◆ **The task**:
From the entries below, return exactly the lines beginning at the one that contains "- by apply happen_all_balanced." and ending at the one that contains "(** A source", both of them included, and only those lines.

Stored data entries
**********
Lemma recv_frame_balanced hs s : balanced s -> balanced (snd (recv_frame data_capacity hs s)).
Proof.
  intros Hb. unfold recv_frame. destruct (mailbox s) as [b|]; [|by apply happen_all_balanced].
  destruct (Bridge.step data_capacity b Bridge.BRecv) as [[b' [r|]]|]; [by apply happen_all_balanced| |done].
  pose proof (wait_frame_balanced hs b' (set_mailbox b' s) Hb). by destruct (wait_frame data_capacity hs b' (set_mailbox b' s)).
Qed.

Lemma spawn_balanced ok fd s :
  omap dup_of (fds s) ≡ₚ omap close_of (fds s) ++ option_list (thread_fd s) ++ option_list fd ->
  (thread s <> Some Looping -> thread_fd s = None) -> balanced (snd (spawn ok fd s)).
Proof.
  intros H1 H2. unfold spawn. destruct (thread s) as [th|] eqn:Et; cbn.
  - destruct fd as [fd|]; [|split; [by rewrite app_nil_r in H1|by rewrite <- Et in H2]]. unfold balanced. cbn. rewrite !omap_app, H1, Et. cbn. split; [|done].
    rewrite app_nil_r, <- app_assoc. apply Permutation_app_head. apply Permutation_app_comm.
  - rewrite H2 in H1 by done. cbn in H1. destruct ok; [by split|]. destruct fd as [fd|]; cbn.
    + eapply (close_balanced (Some fd) s); [done|by apply H2|done].
    + split; [cbn; by rewrite H2|]. intros _. by apply H2.
Qed.

Inductive source_op : Type :=
| OpConnect (dup : Z -> option Z) (spawned : bool) (fd : Z) | OpConnectLocal (spawned : bool) | OpRecv (hs : list happening)
| OpMeanwhile (hs : list happening) | OpRequestSize (r : Resolution) (fps : Z) | OpRecycle (f : CapturedFrame)
| OpSetSink (sink : bool) | OpDisconnect (hs : list happening).

Definition run_source_op (s : PipewireStreamSource) (o : source_op) : PipewireStreamSource :=
  match o with
  | OpConnect dup ok fd => snd (connect dup ok fd s)
  | OpConnectLocal ok => snd (connect_local ok s)
  | OpRecv hs => snd (recv_frame data_capacity hs s)
  | OpMeanwhile hs => happen_all hs s
  | OpRequestSize r fps => snd (request_size r fps s)
  | OpRecycle f => recycle_frame data_capacity f s
  | OpSetSink b => set_cursor_sink b s
  | OpDisconnect hs => disconnect data_capacity hs s
  end.

Lemma source_op_balanced o s : balanced s -> balanced (run_source_op s o).
Proof.
  intros Hb. destruct o as [d ok fd|ok|hs|hs|r fps|f|b|hs]; cbn [run_source_op].
  - unfold connect. destruct (if fd <? 0 then None else d fd) as [fd'|]; [|done]. destruct Hb as [H1 H2]. apply spawn_balanced; [|done].
    cbn. rewrite !omap_app, H1. cbn. rewrite app_nil_r. by rewrite app_assoc.
  - destruct Hb as [H1 H2]. apply spawn_balanced; [|done]. cbn. by rewrite app_nil_r.
  - by apply recv_frame_balanced.
  - by apply happen_all_balanced.
  - unfold request_size. by destruct (thread s) as [[]|] eqn:Et; cbn; try done; apply (balanced_ext s).
  - by apply on_mailbox_balanced.
  - by apply (balanced_ext s).
  - unfold disconnect. destruct (thread s) as [th|] eqn:Et.
    + set (s1 := match th with Looping => _ | _ => s end). assert (balanced s1 /\ is_Some (thread s1)) as [Hb1 Ht1].
      { unfold s1. destruct th; (split; [by apply (balanced_ext s)|]); cbn; rewrite ?Et; done. }
      set (s2 := happen CloseSink (happen Return_ (happen_all hs s1))).
      assert (balanced s2) as [H1 H2] by (unfold s2; auto using happen_balanced, happen_all_balanced).
      assert (thread s2 <> Some Looping) as Hn.
      { unfold s2. destruct (happen_all_thread hs s1 Ht1) as [th' Ht']. unfold Source.happen. rewrite Ht'. destruct th'; cbn; rewrite ?Ht'; done. }
      split; [done|]. intros _. by apply H2.
    + destruct Hb as [H1 H2]. split; [done|]. intros _. apply H2. by rewrite Et.
Qed.

(** A source closes what it opens: whatever is done with it, each descriptor it
    duplicated is closed exactly once or owned by the running thread; and after
    it is disconnected none is left, and it refuses calls until it is connected
    again. *)
Lemma source_closes_descriptors ops hs :
  let s := foldl run_source_op new ops in
  omap dup_of (fds s) ≡ₚ omap close_of (fds s) ++ option_list (thread_fd s) /\
  let s' := disconnect data_capacity hs s in
  omap dup_of (fds s') ≡ₚ omap close_of (fds s') /\ is_ok (fst (recv_frame data_capacity [] s')) = false /\
  (forall r fps, is_ok (fst (request_size r fps s')) = false) /\ is_ok (fst (connect_local true s')) = true.
Proof.
  cbv zeta. assert (forall s, balanced s -> balanced (foldl run_source_op s ops)) as Hall.
  { induction ops as [|o ops IH]; intros s Hs; cbn; [done|]. by apply IH, source_op_balanced. }
  pose proof (Hall new) as H. destruct H as [H1 H2]; [by split|]. split; [done|].
  set (s := foldl run_source_op new ops) in *.
  destruct (source_op_balanced (OpDisconnect hs) s (conj H1 H2)) as [H3 H4]. cbn [run_source_op] in *.
  assert (thread (disconnect data_capacity hs s) = None /\ mailbox (disconnect data_capacity hs s) = None) as [Ht Hm]
    by (unfold disconnect; by destruct (thread s)).
  rewrite H4 in H3 by (by rewrite Ht). rewrite app_nil_r in H3. split; [done|].
  unfold recv_frame, request_size, connect_local, spawn. rewrite Hm, Ht. done.
Qed.
End facts.
End SessionFacts.

(** ** The backend (backend/pipewire.rs, lib.rs) *)
Module Backend.
Import Portal Source Sessions.

Definition STUB_DISPLAY_ID : Z := 0.
Definition NOT_BUILT : string := "PipeWire capture not available: built without feature 'capture-pipewire'".

(** The features the crate is built with. *)
Record Features : Type := mkFeatures { capture_pipewire : bool; capture_mutter : bool }.

Definition pipewire_new (ft : Features) : result unit FluxError := if capture_pipewire ft then Ok tt else Err (Capture NOT_BUILT).
Definition drm_new : result unit FluxError := Err (Capture "DRM/KMS capture not implemented").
**********
◆ **Exercise solution**:
  - by apply happen_all_balanced.
  - unfold request_size. by destruct (thread s) as [[]|] eqn:Et; cbn; try done; apply (balanced_ext s).
  - by apply on_mailbox_balanced.
  - by apply (balanced_ext s).
  - unfold disconnect. destruct (thread s) as [th|] eqn:Et.
    + set (s1 := match th with Looping => _ | _ => s end). assert (balanced s1 /\ is_Some (thread s1)) as [Hb1 Ht1].
      { unfold s1. destruct th; (split; [by apply (balanced_ext s)|]); cbn; rewrite ?Et; done. }
      set (s2 := happen CloseSink (happen Return_ (happen_all hs s1))).
      assert (balanced s2) as [H1 H2] by (unfold s2; auto using happen_balanced, happen_all_balanced).
      assert (thread s2 <> Some Looping) as Hn.
      { unfold s2. destruct (happen_all_thread hs s1 Ht1) as [th' Ht']. unfold Source.happen. rewrite Ht'. destruct th'; cbn; rewrite ?Ht'; done. }
      split; [done|]. intros _. by apply H2.
    + destruct Hb as [H1 H2]. split; [done|]. intros _. apply H2. by rewrite Et.
Qed.

(** A source closes what it opens: whatever is done with it, each descriptor it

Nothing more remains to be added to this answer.